College of Automation, Chongqing University of Posts and Telecommunications, Chongqing, China.
PeerJ Comput Sci. 2022 Aug 11;8:e1061. doi: 10.7717/peerj-cs.1061. eCollection 2022.
Feature extraction often needs to rely on sufficient information of the input data, however, the distribution of the data upon a high-dimensional space is too sparse to provide sufficient information for feature extraction.
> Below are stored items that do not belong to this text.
(** Key-down then key-up at a location that was not pressed gives back the
    object as it was, provided the stored values are non-zero 32-bit integers
    (as in every state a new watcher reaches), the key is neither empty nor
    ["Dead"], and the key is not a named key arriving while a key that is not
    named is active. *)
Theorem keydown_keyup_round_trip (key : string) (location : Z)
    (w : KeyWatcher) :
  well_formed (activeKeys w) ->
  tracked key = true ->
  _isNamedKey key && hasUnnamed (activeKeys w) = false ->
  Z.testbit (bitmask (activeKeys w) key) (location mod 32) = false ->
  activeKeys (handle (KeyUp key location) (handle (KeyDown key location) w))
  = activeKeys w.
Proof.
  intros Hm Ht Hc Hb.
  set (m := activeKeys w) in *. set (v := bitmask m key) in *.
  set (b := Int32.shl 1 location).
  destruct (inheritsOnly m key && String.eqb key "__proto__") eqn:Ep.
  { assert (m !! key = None) as Hk.
    { apply andb_true_iff in Ep as [[Ei _]%andb_true_iff _].
      by apply bool_decide_eq_true in Ei. }
    assert (activeKeys (handle (KeyDown key location) w) = m) as Hdown.
    { rewrite keydown_activeKeys. cbv zeta. fold m.
      by rewrite Ht, afterModifiers_id, Ep by done. }
    rewrite keyup_activeKeys. cbv zeta. rewrite Hdown.
    rewrite afterModifiers_id by done. rewrite Hk. cbn [truthy].
    by rewrite andb_false_r. }
  assert (activeKeys (handle (KeyDown key location) w) = <[key := Int32.bor v b]> m)
    as Hdown.
  { rewrite keydown_activeKeys. cbv zeta. fold m.
    rewrite Ht, afterModifiers_id, Ep, well_formed_orZero by done. fold v b.
    subst b. by rewrite band_shl_zero by done. }
  rewrite keyup_activeKeys. cbv zeta. rewrite Hdown.
  assert (_isNamedKey key && hasUnnamed (<[key := Int32.bor v b]> m) = false)
    as Hc'.
  { destruct (_isNamedKey key) eqn:En; [|done]. cbn in *.
    by apply hasUnnamed_insert_named. }
  assert (bitmask (<[key := Int32.bor v b]> m) key = Int32.bor v b) as Hbm.
  { unfold bitmask. by rewrite lookup_insert_eq. }
  rewrite afterModifiers_id by done.
  rewrite Hbm, lookup_insert_eq, Ht. cbn [andb truthy].
  destruct (Z.eqb_spec (Int32.bor v b) 0) as [E|_];
    [by apply bor_shl_nonzero in E|].
  cbn [negb]. subst b.
  rewrite band_bor_bnot_shl; [|by apply well_formed_bitmask|done].
  destruct (Z.eqb_spec v 0) as [Ev|Ev].
  - rewrite delete_insert_eq. apply delete_id.
    subst v. unfold bitmask in Ev. destruct (m !! key) as [x|] eqn:Ex; [|done].
    cbn in Ev. subst x. by destruct (Hm key 0 Ex).
  - rewrite insert_insert_eq. apply insert_id.
    subst v. unfold bitmask in *.
    destruct (m !! key) as [x|]; cbn in *; [reflexivity | congruence].
Qed.

Lemma keydown_keyup_round_trip_witness :
  let w := replay [KeyDown "Shift" 1; KeyDown "Alt" 1] newKeyWatcher in
  activeKeys (handle (KeyUp "Shift" 2) (handle (KeyDown "Shift" 2) w))
  = activeKeys w.
Proof.
  intros w.
  apply (keydown_keyup_round_trip "Shift" 2 w).
  - apply replay_well_formed.
  - reflexivity.
  - vm_compute. reflexivity.
  - vm_compute. reflexivity.
Defined.

(** For a sequence of key-downs and key-ups with keys that are none of the
    empty string, ["Dead"] and ["__proto__"], locations among 0..31, and no event of a named key while a
    key that is not named is held: bit [i] of the value of a key is set
    exactly when the sequence has a key-down of the key at location [i] with
    no key-up of the key at that location after it. *)
Theorem bitmask_records_held (tr : list KeyEvent) (k : string) (i : Z) :
  forallb plain tr = true ->
  undisturbed tr = true ->
  0 <= i < 32 ->
  Z.testbit (bitmask (activeKeys (replay tr newKeyWatcher)) k) i = true <->
  exists tr1 tr2, tr = (tr1 ++ KeyDown k i :: tr2)%list /\ (KeyUp k i ∉ tr2).
Proof.
  intros Hp Hu Hi. rewrite <- held_spec.
  destruct (tracks_replay tr newKeyWatcher ∅ tracks_empty Hp Hu)
    as (_ & _ & Hbits).
  by apply Hbits.
Qed.

Lemma bitmask_records_held_witness :
  Z.testbit
    (bitmask (activeKeys (replay [KeyDown "a" 0; KeyDown "a" 3; KeyUp "a" 0]
                            newKeyWatcher)) "a") 3 = true.
Proof.
  apply (bitmask_records_held [KeyDown "a" 0; KeyDown "a" 3; KeyUp "a" 0]
           "a" 3); [reflexivity | reflexivity | lia |].
  exists [KeyDown "a" 0], [KeyUp "a" 0]. split; [reflexivity|].
  rewrite list_elem_of_In. simpl. intros [?|[]]. discriminate.
Defined.
(** * skill-issue audit: a shallow embedding of [scripts/audit.mjs]

    The script inventories skill directories, mines usage from logs,
    checks declared dependencies and a registry, and derives one
    recommendation per skill.  JavaScript strings are modelled as lists
    of UTF-16 code units, values read from [JSON.parse] as a tagged
    union, exceptions as an explicit outcome type, and the host (file
    system, clock, shell, locale) as a record read by the functions. *)

From Stdlib Require Import String Ascii NArith ZArith QArith List Lia Bool Sorting.Sorted.
From stdpp Require Import base decidable option list countable gmap.

#[local] Set Warnings "-register-all".
#[local] Close Scope Q_scope.

(** ** JavaScript strings *)

(** A JavaScript string is a sequence of UTF-16 code units. *)
Abbreviation jsstring := (list N).

(** ASCII literals of the source, as code units. *)
Definition js (s : string) : jsstring :=
  List.map N_of_ascii (list_ascii_of_string s).

(** Code units of the characters the script names. *)
Definition LF : N := 10.
Definition HYPHEN : N := 45.
Definition COLON : N := 58.
Definition DQUOTE : N := 34.
Definition QUOTE : N := 39.

(** ECMAScript [WhiteSpace] and [LineTerminator] code units: what [\s]
    matches and what [trim] strips. *)
Definition whitespace : list N :=
  [9; 10; 11; 12; 13; 32; 160; 5760; 8192; 8193; 8194; 8195; 8196; 8197;
   8198; 8199; 8200; 8201; 8202; 8232; 8233; 8239; 8287; 12288; 65279]%N.

Definition is_space (c : N) : bool := existsb (N.eqb c) whitespace.

(** [LineTerminator]: what [.] refuses. *)
Definition is_line_terminator (c : N) : bool :=
  existsb (N.eqb c) [10; 13; 8232; 8233]%N.

(** [\d] and [\w] of a pattern without the [i] and [u] flags. *)
Definition is_digit (c : N) : bool := (48 <=? c)%N && (c <=? 57)%N.
Definition is_upper (c : N) : bool := (65 <=? c)%N && (c <=? 90)%N.
Definition is_lower (c : N) : bool := (97 <=? c)%N && (c <=? 122)%N.
Definition is_word (c : N) : bool :=
  is_digit c || is_upper c || is_lower c || (c =? 95)%N.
Furthermore, high dimensionality of the data also creates trouble for the searching of those features scattered in subspaces. As such, it is a tricky task for feature extraction from the data upon a high-dimensional space. To address this issue, this article proposes a novel autoencoder method using Mahalanobis distance metric of rescaling transformation. The key idea of the method is that by implementing Mahalanobis distance metric of rescaling transformation, the difference between the reconstructed distribution and the original distribution can be reduced, so as to improve the ability of feature extraction to the autoencoder. Results show that the proposed approach wins the state-of-the-art methods in terms of both the accuracy of feature extraction and the linear separabilities of the extracted features. We indicate that distance metric-based methods are more suitable for extracting those features with linear separabilities from high-dimensional data than feature selection-based methods. In a high-dimensional space, evaluating feature similarity is relatively easier than evaluating feature importance, so that distance metric methods by evaluating feature similarity gain advantages over feature selection methods by assessing feature importance for feature extraction, while evaluating feature importance is more computationally efficient than evaluating feature similarity.
特征提取通常需要依赖输入数据的充分信息,然而,高维空间中数据的分布过于稀疏,无法为特征提取提供足够的信息。此外,数据的高维性也给搜索分散在子空间中的那些特征带来了麻烦。因此,从高维空间中的数据进行特征提取是一项棘手的任务。为了解决这个问题,本文提出了一种使用重缩放变换的马氏距离度量的新型自动编码器方法。该方法的关键思想是,通过实现重缩放变换的马氏距离度量,可以减少重构分布与原始分布之间的差异,从而提高自动编码器的特征提取能力。结果表明,所提出的方法在特征提取的准确性和提取特征的线性可分性方面都优于现有方法。我们指出,基于距离度量的方法比基于特征选择的方法更适合从高维数据中提取具有线性可分性的那些特征。在高维空间中,评估特征相似性相对比评估特征重要性更容易,因此通过评估特征相似性的距离度量方法在特征提取方面比通过评估特征重要性的特征选择方法更具优势,而评估特征重要性比评估特征相似性在计算上更高效。